▶ [Task objective]
Through the line that contains "(** C21: for", return the data below exactly, starting at its first line; leave the rest out.

▶ [Entries provided]
(** The calls of the application are moves of one thread. *)
Lemma remove_as_steps m d h : accounted m -> exists l m' found ev, hybris_polygon_pipeline_remove (shared m) d h = Ok (found, shared m', ev) /\ steps m l = Ok m' /\ held m' = held m /\ retiring m' = retiring m /\ concat ((gone m').*2) = ev ++ concat ((gone m).*2).
Proof.
  intros A. unfold hybris_polygon_pipeline_remove. destruct (remove_locked_ok m d h A) as (r & s & Er & A1). rewrite Er. cbn [obind]. assert (step m (MRemove d h) = Ok (Owners s (match r with Some a => a :: held m | None => held m end) (retiring m) (made m) (gone m))) as Es by (cbn [step]; now rewrite Er). destruct r as [a|].
  - destruct (release_as_steps _ a (held m) A1 eq_refl) as (l & m' & s' & ev & Ef & El & <- & H1 & H2 & H3). cbn [shared] in Ef. rewrite Ef. cbn [obind]. exists (MRemove d h :: l), m', true, ev. split; [reflexivity|]. split; [cbn [steps]; rewrite Es; exact El|auto].
  - exists [MRemove d h], (Owners s (held m) (retiring m) (made m) (gone m)), false, []. split; [reflexivity|]. split; [cbn [steps]; now rewrite Es|auto].
Qed.

Lemma release_device_as_steps m d : accounted m -> exists l m' ev, hybris_polygon_pipelines_release_device (shared m) d = Ok (shared m', ev) /\ steps m l = Ok m' /\ held m' = held m /\ retiring m' = retiring m /\ concat ((gone m').*2) ≡ₚ ev ++ concat ((gone m).*2).
Proof.
  intros A. unfold hybris_polygon_pipelines_release_device. destruct (release_device_locked_ok m d A) as (r & s & Er & A1). rewrite Er. cbn [obind]. destruct (release_all_as_steps r _ (held m) A1 eq_refl) as (l & m' & s' & ev & Ef & El & <- & H1 & H2 & H3). cbn [shared] in Ef. rewrite Ef. exists (MReleaseDevice d :: l), m', ev. split; [reflexivity|]. split; [cbn [steps step]; rewrite Er; exact El|auto].
Qed.

(** C21: for all sequences of moves of any threads (a pipeline attached and published, a lookup that takes a reference, a removal, the release of a device, the drop of a reference, a destruction): nothing freed is used;
    every object in the list or held by a user is alive and its 32-bit count is the number of its references; an object without references is about to be destroyed by exactly one thread, or has been destroyed once, with
    exactly the handles it was made with; every object that was made is alive or destroyed. A lookup gives an object of the list with the device and handle, or none if there is no such object or its count is at the maximum.
    Removing a pipeline and releasing a device are such moves of the calling thread. *)
Theorem pipelines_counted (l : list move) :
  exists m, steps no_pipelines l = Ok m /\ accounted m /\
  (forall d h, exists r s, hybris_polygon_pipeline_acquire (shared m) d h = Ok (r, s) /\
     match r with
     | Some a => a ∈ listed (shared m) /\ exists o, heap (shared m) !! a = Some o /\ is_pipe d h o = true
     | None => forall a o, a ∈ listed (shared m) -> heap (shared m) !! a = Some o -> is_pipe d h o = true -> exists b o', b ∈ listed (shared m) /\ heap (shared m) !! b = Some o' /\ is_pipe d h o' = true /\ references o' = UINT32_MAX
     end) /\
  (forall d h, exists k m' found ev, hybris_polygon_pipeline_remove (shared m) d h = Ok (found, shared m', ev) /\ steps m k = Ok m' /\ held m' = held m /\ retiring m' = retiring m /\ concat ((gone m').*2) = ev ++ concat ((gone m).*2)) /\
  forall d, exists k m' ev, hybris_polygon_pipelines_release_device (shared m) d = Ok (shared m', ev) /\ steps m k = Ok m' /\ held m' = held m /\ retiring m' = retiring m /\ concat ((gone m').*2) ≡ₚ ev ++ concat ((gone m).*2).
Proof.
  destruct (steps_ok l no_pipelines no_pipelines_ok) as (m & Em & A). exists m. split; [exact Em|]. split; [exact A|]. split; [|split; [intros d h; now apply remove_as_steps|intros d; now apply release_device_as_steps]].
  intros d h. destruct (polygon_acquire_ok m d h A) as (r & s & H1 & _ & H2). exists r, s. auto.
Qed.
Lemma change_submits_ok t l : (forall i, i ∈ l -> submit_ok t i) -> forall f r l' f', change_submits t l f = (r, l', f') -> later f f' /\ (r = VK_SUCCESS -> Forall2 (submitted_as t) l l') /\ (r <> VK_SUCCESS -> false ∈ f \/ exists i, i ∈ l /\ blocked t i).
Proof.
  induction l as [|i l IH]; intros Hl f r l' f'; cbn [change_submits]; [intros [= <- <- <-]; split; [now intros ?|]; split; [constructor|contradiction]|]. destruct (change_submit t i f) as [[r1 i1] f1] eqn:E1. destruct (change_submit_ok t i f r1 i1 f1 (Hl i ltac:(left)) E1) as (A1 & A2 & A3). destruct (Z.eqb_spec r1 VK_SUCCESS) as [->|Hr]; cbn [negb].
  - destruct (change_submits t l f1) as [[r2 l2] f2] eqn:E2. destruct (IH (fun x Hx => Hl x ltac:(now right)) f1 r2 l2 f2 E2) as (B1 & B2 & B3). intros [= <- <- <-]. split; [intros H; auto|]. split; [intros H; constructor; auto|]. intros H. destruct (B3 H) as [H1|(x & Hx & H1)]; [left; auto|right; exists x; split; [now right|exact H1]].
  - intros [= <- <- <-]. split; [exact A1|]. split; [contradiction|]. intros _. destruct (A3 Hr) as [H1|H1]; [now left|right; exists i; split; [left|exact H1]].
Qed.

(** *** The second form *)

Definition groups2 (t : views) (l : list info2) : list info2 := o ← l; ((fun x => Info2 x (i_mask o) false) <$> firsts t (i_handle o)) ++ [o].
Definition submit2_ok (t : views) (i : submit2) : Prop := apart_from t (i_handle <$> commands2 i) /\ total_weight t (i_handle <$> commands2 i) <= UINT32_MAX.
Record submitted2_as (t : views) (i i' : submit2) : Prop := {
  s2_available : forall o, o ∈ commands2 i -> covered t (i_handle o);
  s2_commands : commands2 i' = groups2 t (commands2 i);
  s2_rest : commands2 i' = commands2 i /\ stages2 i' = stages2 i \/ length (commands2 i') <> length (commands2 i) /\ stages2 i' = ((fun _ => ALL_COMMANDS_STAGE) <$> stages2 i) }.
Definition blocked2 (t : views) (i : submit2) : Prop := exists o, o ∈ commands2 i /\ unavailable t (i_handle o).

Lemma commands_skip p changed original k o : original !! k = Some o -> (forall x, x ∈ p -> x <> i_handle o) -> commands_of (p ++ changed) original k = ((fun x => Info2 x (i_mask o) false) <$> p) ++ commands_of changed original k.
Proof.
  intros Ho Hp. induction p as [|x p IH]; [reflexivity|]. cbn [app commands_of]. rewrite Ho, (proj2 (Z.eqb_neq _ _)) by (apply Hp; left). rewrite IH by (intros y Hy; apply Hp; now right). reflexivity.
Qed.

Lemma commands_of_ok t l : forall pre, apart_from t (i_handle <$> pre ++ l) -> commands_of (concat (group t <$> (i_handle <$> l))) (pre ++ l) (length pre) = groups2 t l.
Proof.
  induction l as [|o l IH]; intros pre Ha; [reflexivity|]. change (concat (group t <$> (i_handle <$> o :: l))) with (group t (i_handle o) ++ concat (group t <$> (i_handle <$> l))). change (groups2 t (o :: l)) with ((((fun x => Info2 x (i_mask o) false) <$> firsts t (i_handle o)) ++ [o]) ++ groups2 t l). unfold group at 1. rewrite <- !app_assoc. assert ((pre ++ o :: l) !! length pre = Some o) as Ho by now apply list_lookup_middle. assert (i_handle o ∈ i_handle <$> pre ++ o :: l) as Hin by (apply list_elem_of_fmap_2, elem_of_app; right; left).
  rewrite (commands_skip _ _ _ _ o Ho) by (intros x Hx ->; exact (Ha _ _ Hin Hx Hin)). f_equal. cbn [app commands_of]. rewrite Ho, Z.eqb_refl. f_equal. destruct l as [|o' l]; [reflexivity|]. rewrite (proj2 (Nat.ltb_lt _ _)) by (rewrite length_app; cbn; lia). specialize (IH (pre ++ [o])). rewrite length_app, <- app_assoc in IH. cbn [app length] in IH. rewrite Nat.add_1_r in IH. apply IH, Ha.
Qed.

Lemma length_groups2 t l : length (groups2 t l) = length (concat (group t <$> (i_handle <$> l))).
Proof.
  induction l as [|o l IH]; [reflexivity|]. change (concat (group t <$> (i_handle <$> o :: l))) with (group t (i_handle o) ++ concat (group t <$> (i_handle <$> l))). change (groups2 t (o :: l)) with ((((fun x => Info2 x (i_mask o) false) <$> firsts t (i_handle o)) ++ [o]) ++ groups2 t l). unfold group at 1. rewrite !length_app, IH, length_fmap. reflexivity.
Qed.

Lemma plain_groups2 t l : total_weight t (i_handle <$> l) = Z.of_nat (length (i_handle <$> l)) -> groups2 t l = l.
Proof.
  induction l as [|o l IH]; intros H; [reflexivity|]. change (i_handle <$> o :: l) with (i_handle o :: (i_handle <$> l)) in H. cbn [total_weight length] in H. pose proof (total_weight_pos t (i_handle <$> l)). change (groups2 t (o :: l)) with ((((fun x => Info2 x (i_mask o) false) <$> firsts t (i_handle o)) ++ [o]) ++ groups2 t l). rewrite IH by (unfold weight in *; lia). assert (weight t (i_handle o) = 0) as Hw by (unfold weight in *; lia). unfold firsts, weight in *. destruct (default [] (all_prepasses t (i_handle o))); [reflexivity|cbn in Hw; lia].
Qed.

▶ [Written answer]
(** The calls of the application are moves of one thread. *)
Lemma remove_as_steps m d h : accounted m -> exists l m' found ev, hybris_polygon_pipeline_remove (shared m) d h = Ok (found, shared m', ev) /\ steps m l = Ok m' /\ held m' = held m /\ retiring m' = retiring m /\ concat ((gone m').*2) = ev ++ concat ((gone m).*2).
Proof.
  intros A. unfold hybris_polygon_pipeline_remove. destruct (remove_locked_ok m d h A) as (r & s & Er & A1). rewrite Er. cbn [obind]. assert (step m (MRemove d h) = Ok (Owners s (match r with Some a => a :: held m | None => held m end) (retiring m) (made m) (gone m))) as Es by (cbn [step]; now rewrite Er). destruct r as [a|].
  - destruct (release_as_steps _ a (held m) A1 eq_refl) as (l & m' & s' & ev & Ef & El & <- & H1 & H2 & H3). cbn [shared] in Ef. rewrite Ef. cbn [obind]. exists (MRemove d h :: l), m', true, ev. split; [reflexivity|]. split; [cbn [steps]; rewrite Es; exact El|auto].
  - exists [MRemove d h], (Owners s (held m) (retiring m) (made m) (gone m)), false, []. split; [reflexivity|]. split; [cbn [steps]; now rewrite Es|auto].
Qed.

Lemma release_device_as_steps m d : accounted m -> exists l m' ev, hybris_polygon_pipelines_release_device (shared m) d = Ok (shared m', ev) /\ steps m l = Ok m' /\ held m' = held m /\ retiring m' = retiring m /\ concat ((gone m').*2) ≡ₚ ev ++ concat ((gone m).*2).
Proof.
  intros A. unfold hybris_polygon_pipelines_release_device. destruct (release_device_locked_ok m d A) as (r & s & Er & A1). rewrite Er. cbn [obind]. destruct (release_all_as_steps r _ (held m) A1 eq_refl) as (l & m' & s' & ev & Ef & El & <- & H1 & H2 & H3). cbn [shared] in Ef. rewrite Ef. exists (MReleaseDevice d :: l), m', ev. split; [reflexivity|]. split; [cbn [steps step]; rewrite Er; exact El|auto].
Qed.

(** C21: for all sequences of moves of any threads (a pipeline attached and published, a lookup that takes a reference, a removal, the release of a device, the drop of a reference, a destruction): nothing freed is used;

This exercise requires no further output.